Nur stellt sich die grosse Freude darüber nicht ein. Nach zwei Jahren in der wunderschönen, effizienten Schweiz komme ich mir immer noch vor wie ein geduldeter Dauergast, ein Gefühl, dass viele andere Expats (=Arbeitsimmigranten, aber weiss :roll_eyes:) teilen. Bezeichnend, dass ich hier mittlerweile deutsche, amerikanische, kanadische, spanische, ungarische Freunde habe, aber keine Schweizer.
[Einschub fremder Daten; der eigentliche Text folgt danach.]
(* ===== verification/HostDatasets.v ===== *)
(** The dataset requests of the host daemon:
    [src/internal/hostd/dispatcher.go], the [fs.dataset.*] handlers, over the
    [zfs] tool, and the interface they offer to the control service. *)
From S2P Require Import Prelude Timestamp Release Netip GoStrings CrashLogic.
From Stdlib Require Import Ascii.

Open Scope string_scope.

(** ** The interface *)

(** What a node's daemon does for the control service; each call names the
    node first.  A program of the client threads a world [S]. *)
Class DatasetHost (S : Type) := {
  dataset_list : string -> string -> prog string S (list string);
  dataset_clone : string -> string -> string -> prog string S unit;
  dataset_rename : string -> string -> string -> prog string S unit;
  dataset_mountpoint : string -> string -> string -> prog string S unit;
  dataset_promote : string -> string -> prog string S unit;
  dataset_destroy : string -> string -> prog string S unit }.

(** ** The pool *)

(** [mount] is the mountpoint set on the dataset itself, if any; [origin] the
    dataset whose snapshot this one was cloned from. *)
Record Dataset := mkDataset {
  guid : N; data : string; snaps : gmap string string; origin : option N; mount : option string }.
Abbreviation View := (gmap string Dataset).

Inductive zcmd :=
| ZList (parent : string)
| ZExists (ds : string)
| ZGet (key ds : string)
| ZMount (ds : string)
| ZCreate (set : list (string * string)) (ds : string)
| ZSet (key value ds : string)
| ZClone (snapshot ds : string)
| ZRename (recursive : bool) (a b : string)
| ZPromote (ds : string)
| ZDestroy (recursive : bool) (ds : string)
| Request
| Reply.

(** What a command prints: text, or lines of fields. *)
Inductive zout := Text (s : string) | Table (rows : list (list string)).
Definition text (o : zout) : string := match o with Text s => s | Table _ => "" end.

(** Names below [a], and the names of [a]'s tree. *)
Definition below (a n : string) : bool := HasPrefix n (a +:+ "/").
Definition under (a n : string) : bool := bool_decide (n = a) || below a n.
(** What follows the root of a tree in the names of the tree. *)
Definition rooted (s : string) : Prop := s = "" \/ exists t, s = "/" +:+ t.

Definition set_mount (m : string) (d : Dataset) : Dataset := mkDataset (guid d) (data d) (snaps d) (origin d) (Some m).

(** The dataset has a parent in the pool. *)
Definition homed (v : View) (n : string) : Prop :=
  exists p l, n = p +:+ "/" +:+ l /\ "/"%char ∉ chars l /\ is_Some (v !! p).
Definition fresh_guid (v : View) (g : N) : Prop := forall n d, v !! n = Some d -> guid d <> g.

(** What a command does when it takes effect.  A clone starts with the
    snapshot's data and no mountpoint of its own; renaming moves a whole tree;
    promoting [n] makes it independent of the dataset it was cloned from, which
    now is a clone of [n], and moves snapshots between the two; destroying
    needs that no clone is left behind. *)
Inductive zeffect : zcmd -> View -> View -> Prop :=
| ze_create set ds g m v :
    v !! ds = None -> homed v ds -> fresh_guid v g ->
    zeffect (ZCreate set ds) v (<[ds := mkDataset g "" ∅ None m]> v)
| ze_mountpoint m ds d v : v !! ds = Some d -> zeffect (ZSet "mountpoint" m ds) v (<[ds := set_mount m d]> v)
| ze_set key value ds v : key <> "mountpoint" -> is_Some (v !! ds) -> zeffect (ZSet key value ds) v v
| ze_clone src snap ds d x g v :
    v !! ds = None -> homed v ds -> v !! src = Some d -> snaps d !! snap = Some x -> "@"%char ∉ chars snap ->
    fresh_guid v g ->
    zeffect (ZClone (src +:+ "@" +:+ snap) ds) v (<[ds := mkDataset g x ∅ (Some (guid d)) None]> v)
| ze_rename r a b v v' :
    is_Some (v !! a) -> v !! b = None -> homed v b -> below a b = false -> below b a = false ->
    (forall s, rooted s -> v' !! (b +:+ s) = v !! (a +:+ s) /\ v' !! (a +:+ s) = None) ->
    (forall n, under a n = false -> under b n = false -> v' !! n = v !! n) ->
    zeffect (ZRename r a b) v v'
| ze_promote n d m o v v' :
    v !! n = Some d -> v !! m = Some o -> n <> m -> origin d = Some (guid o) ->
    (forall k, match v !! k, v' !! k with
      | Some e, Some e' => guid e' = guid e /\ data e' = data e /\ mount e' = mount e /\
          (k <> n -> k <> m -> snaps e' = snaps e /\
             (origin e' = origin e \/ (origin e = Some (guid o) /\ origin e' = Some (guid d))))
      | None, None => True
      | _, _ => False
      end) ->
    (forall d', v' !! n = Some d' -> origin d' = origin o) ->
    (forall o', v' !! m = Some o' -> origin o' = Some (guid d)) ->
    zeffect (ZPromote n) v v'
| ze_destroy r ds v v' :
    is_Some (v !! ds) -> (r = false -> forall n, below ds n = true -> v !! n = None) ->
    (forall n d k o, v !! n = Some d -> under ds n = true -> v !! k = Some o -> origin o = Some (guid d) -> under ds k = true) ->
    (forall n, v' !! n = if under ds n then None else v !! n) ->
    zeffect (ZDestroy r ds) v v'.

(** [DatasetList] of [src/pkg/store/zfs.go]: the names in what [zfs list]
    prints, one dataset a line; lines with too few fields are skipped. *)
Definition listed (out : zout) : list string :=
  match out with
  | Table rows => omap (fun fields => match fields with n :: _ :: _ :: _ :: _ :: _ :: _ => Some n | _ => None end) rows
  | Text _ => []
  end.

Definition zanswers (c : zcmd) (v : View) (out : zout) : Prop :=
  match c with
  | ZExists ds => is_Some (v !! ds)
  | ZGet key ds => exists d, v !! ds = Some d /\
      (key = "origin" -> TrimSpace (text out) = "-" <-> origin d = None) /\
      (key = "mountpoint" -> forall m, mount d = Some m -> TrimSpace (text out) = TrimSpace m)
  | ZList parent =>
      (forall n, n ∈ listed out <-> is_Some (v !! n) /\ under parent n = true) /\
      (forall l1 n l2, listed out = (l1 ++ n :: l2)%list -> Forall (fun k => under n k = false) l1)
  | _ => True
  end.

(** When the manual says that a command works.  A mountpoint can be moved once
    every dataset below has been released. *)
Definition zready (c : zcmd) (v : View) : Prop :=
  match c with
  | ZExists ds | ZGet _ ds | ZMount ds => is_Some (v !! ds)
  | ZList parent => is_Some (v !! parent)
  | ZSet key _ ds =>
      is_Some (v !! ds) /\ (key = "mountpoint" -> forall n d, v !! n = Some d -> below ds n = true -> mount d = Some "none")
  | ZPromote n => exists d m o, v !! n = Some d /\ v !! m = Some o /\ n <> m /\
      origin d = Some (guid o) /\ dom (snaps d) ## dom (snaps o)
  | ZClone snapshot ds => v !! ds = None /\ homed v ds /\
      exists src snap d, snapshot = src +:+ "@" +:+ snap /\ "@"%char ∉ chars snap /\ v !! src = Some d /\ is_Some (snaps d !! snap)
  | ZRename _ a b => is_Some (v !! a) /\ v !! b = None /\ homed v b /\ below a b = false /\ below b a = false
  | ZCreate _ ds => v !! ds = None /\ homed v ds
  | ZDestroy r ds => is_Some (v !! ds) /\ (r = false -> forall n, below ds n = true -> v !! n = None) /\
      forall n d k o, v !! n = Some d -> under ds n = true -> v !! k = Some o -> origin o = Some (guid d) -> under ds k = true
  | Request | Reply => True
  end.

#[export] Instance zfs_spec : Spec zcmd zout View := {|
  mutating c := match c with
    | ZCreate _ _ | ZSet _ _ _ | ZClone _ _ | ZRename _ _ _ | ZPromote _ | ZDestroy _ _ => true | _ => false end;
  effect := zeffect;
  answers := zanswers;
  ready := zready |}.

(** ** Names a request may carry *)

(** [datasetPart]: [^[A-Za-z0-9][A-Za-z0-9_.:-]*$] *)
Definition alphanumeric (c : ascii) : bool :=
  in_range_ascii "A" "Z" c || in_range_ascii "a" "z" c || in_range_ascii "0" "9" c.
Definition datasetPart (l : list ascii) : bool :=
  match l with
  | [] => false
  | c :: l => alphanumeric c && forallb (fun c => alphanumeric c || existsb (Ascii.eqb c) (chars "_.:-")) l
  end.
Definition validDataset (value : string) : bool :=
  negb (bool_decide (value = "")) && forallb datasetPart (split_on "/" (chars value)).
Definition validSnapshot (value : string) : bool :=
  match split_on "@" (chars value) with
  | [a; b] => validDataset (str a) && datasetPart b
  | _ => false
  end.

(** [zfsRecordSize] of the upper-cased, [zfsCompression] of the lower-cased value. *)
Definition recordSize (s : string) : bool :=
  let upper := map (fun c => if in_range_ascii "a" "z" c then ascii_of_N (N_of_ascii c - 32) else c) (chars s) in
  existsb (fun k => bool_decide (upper = k)) (map chars ["4K"; "8K"; "16K"; "32K"; "64K"; "128K"; "256K"; "512K"; "1M"]).
Definition compression_name (s : string) : bool :=
  existsb (fun k => bool_decide (ToLower s = k)) ["none"; "lz4"; "gzip"; "zstd"].
(** [zfsSize]: [^[1-9][0-9]*([KMGTPE]i?B?|[kmgtpe])?$] *)
Fixpoint after_digits (l : list ascii) : list ascii :=
  match l with
  | c :: l' => if in_range_ascii "0" "9" c then after_digits l' else l
  | [] => []
  end.
Definition size_unit (l : list ascii) : bool :=
  match l with
  | [] => true
  | c :: l =>
      existsb (Ascii.eqb c) (chars "KMGTPE") && existsb (fun u => bool_decide (l = u)) (map chars [""; "i"; "B"; "iB"]) ||
      existsb (Ascii.eqb c) (chars "kmgtpe") && bool_decide (l = [])
  end.
Definition zfsSize (s : string) : bool :=
  match chars s with
  | c :: l => in_range_ascii "1" "9" c && size_unit (after_digits l)
  | [] => false
  end.

(** ** The handlers *)

Record DatasetCreatePayload := mkCreate { cr_Dataset : string; BlockSize : string; Compression : string; Quota : string }.

Section Dispatcher.
Context {P : Type} `{Tool zcmd zout View P}.
Abbreviation cmd := (prog string (World P)).

Definition exists_ (ds : string) : cmd bool :=
  r ← attempt (run (ZExists ds)); ret (is_ok r).
Definition check (b : bool) (e : string) : cmd unit := if b then ret tt else fail e.

Definition datasetCreate (p : DatasetCreatePayload) : cmd unit :=
  let ds := cr_Dataset p in
  check (validDataset ds) "invalid dataset";;
  check (negb (negb (bool_decide (BlockSize p = "")) && negb (recordSize (BlockSize p)) ||
              negb (bool_decide (Compression p = "")) && negb (compression_name (Compression p)) ||
              negb (bool_decide (Quota p = "")) && negb (bool_decide (Quota p = "none")) && negb (zfsSize (Quota p))))
    "invalid ZFS properties";;
  has ← exists_ ds;
  if (has : bool) then
    mountpoint ← run (ZGet "mountpoint" ds);
    (if decide (TrimSpace (text mountpoint) = "/" +:+ ds) then ret tt else run_ (ZSet "mountpoint" ("/" +:+ ds) ds));;
    mounted ← run (ZGet "mounted" ds);
    if decide (TrimSpace (text mounted) = "yes") then ret tt else run_ (ZMount ds)
  else
    run_ (ZCreate ([("mountpoint", "/" +:+ ds)] ++
      (if decide (BlockSize p = "") then [] else [("recordsize", BlockSize p)]) ++
      (if decide (Compression p = "") then [] else [("compression", Compression p)]) ++
      (if decide (Quota p = "") then [] else [("quota", Quota p)]))%list ds).

Definition datasetDestroy (ds : string) (recursive : bool) : cmd unit :=
  check (validDataset ds) "invalid dataset";;
  has ← exists_ ds;
  if (has : bool) then run_ (ZDestroy recursive ds) else ret tt.

Definition settable (key value : string) : bool :=
  existsb (fun k => bool_decide (key = k)) ["recordsize"; "compression"; "quota"; "mountpoint"; "readonly"] &&
  negb (bool_decide (value = "")) &&
  negb (existsb (fun c => existsb (Ascii.eqb c) [ascii_of_N 0; ascii_of_N 10; ascii_of_N 13]) (chars value)).
(** The properties in the order in which the map yields them. *)
Fixpoint set_each (ds : string) (properties : list (string * string)) : cmd unit :=
  match properties with
  | [] => ret tt
  | (key, value) :: properties =>
      check (settable key value) "invalid ZFS property";;
      run_ (ZSet key value ds);;
      set_each ds properties
  end.
Definition datasetSet (ds : string) (properties : list (string * string)) : cmd unit :=
  check (validDataset ds) "invalid dataset";;
  set_each ds properties.

Definition datasetClone (snapshot target : string) : cmd unit :=
  check (validSnapshot snapshot && validDataset target) "invalid clone target";;
  has ← exists_ target;
  if (has : bool) then ret tt else run_ (ZClone snapshot target).

Definition datasetRename (source target : string) (recursive : bool) : cmd unit :=
  check (validDataset source && validDataset target) "invalid rename target";;
  has ← exists_ source;
  done ← (if (has : bool) then ret false else exists_ target);
  if (done : bool) then ret tt else run_ (ZRename recursive source target).

Definition datasetPromote (ds : string) : cmd unit :=
  check (validDataset ds) "invalid dataset";;
  out ← attempt (run (ZGet "origin" ds));
  match out with
  | Ok out => if decide (TrimSpace (text out) = "-") then ret tt else run_ (ZPromote ds)
  | Err _ => run_ (ZPromote ds)
  end.

Definition datasetList (parent : string) : cmd (list string) :=
  out ← run (ZList parent); ret (listed out).

(** A request reaches the daemon, is handled, and its reply reaches the
    caller: each part may fail. *)
Definition Execute {A} (handler : cmd A) : cmd A :=
  run Request;;
  a ← handler;
  run Reply;;
  ret a.

#[export] Instance daemon : DatasetHost (World P) := {|
  dataset_list _ parent := Execute (datasetList parent);
  dataset_clone _ snapshot target := Execute (datasetClone snapshot target);
  dataset_rename _ source target := Execute (datasetRename source target false);
  dataset_mountpoint _ ds value := Execute (datasetSet ds [("mountpoint", value)]);
  dataset_promote _ ds := Execute (datasetPromote ds);
  dataset_destroy _ ds := Execute (datasetDestroy ds true) |}.
End Dispatcher.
Im Beruf nagt das Pendeln sehr an mir, die 3h Lebenszeit jeden Tag sind physisch und psychisch zehrend. Ich bin unsicher, ob ich das auf Dauer durchhalten kann, ohne meiner Gesundheit und meinen Beziehungen zu schaden. Mein Ziel war es, so hart in meiner Ausbildung zu arbeiten, dass ich es anschliessend ruhiger angehen kann. Nun habe ich so einen Job gefunden, der mich fordert, aber nicht stresst, nur um dann vom Pendeln zerstört zu werden. Seisse :ronaldo:

Über die Welt um uns rum habe ich ehrlich gesagt keine Lust zu reden. Wurde doch eh schon alles gesagt.

2022 wird…
hoffentlich das Jahr, in dem ich für mich kläre, ob und wie ich mich beruflich verändern werde. Ich wollte zumindest 2 Jahre in meinem ersten Job bleiben, um mich erst einmal zu etablieren, das ist gelungen. Aber was hilft mir mein Kontostand, wenn ich nicht mehr schlafen kann? Oder wenn ich abends und am Wochenende zu müde bin, Sachen zu unternehmen?
Im letzten Jahr habe ich eine handvoll grossartiger Leute getroffen, mit denen ich nächstes Jahr noch viel mehr unternehmen möchte. Ich möchte mit meiner Frau die Schweiz erkunden, ob auf dem Fahrrad oder zu Fuss. Und wer weiss, vielleicht müssen wir dabei auch nicht mehr dauernd eine Maske tragen.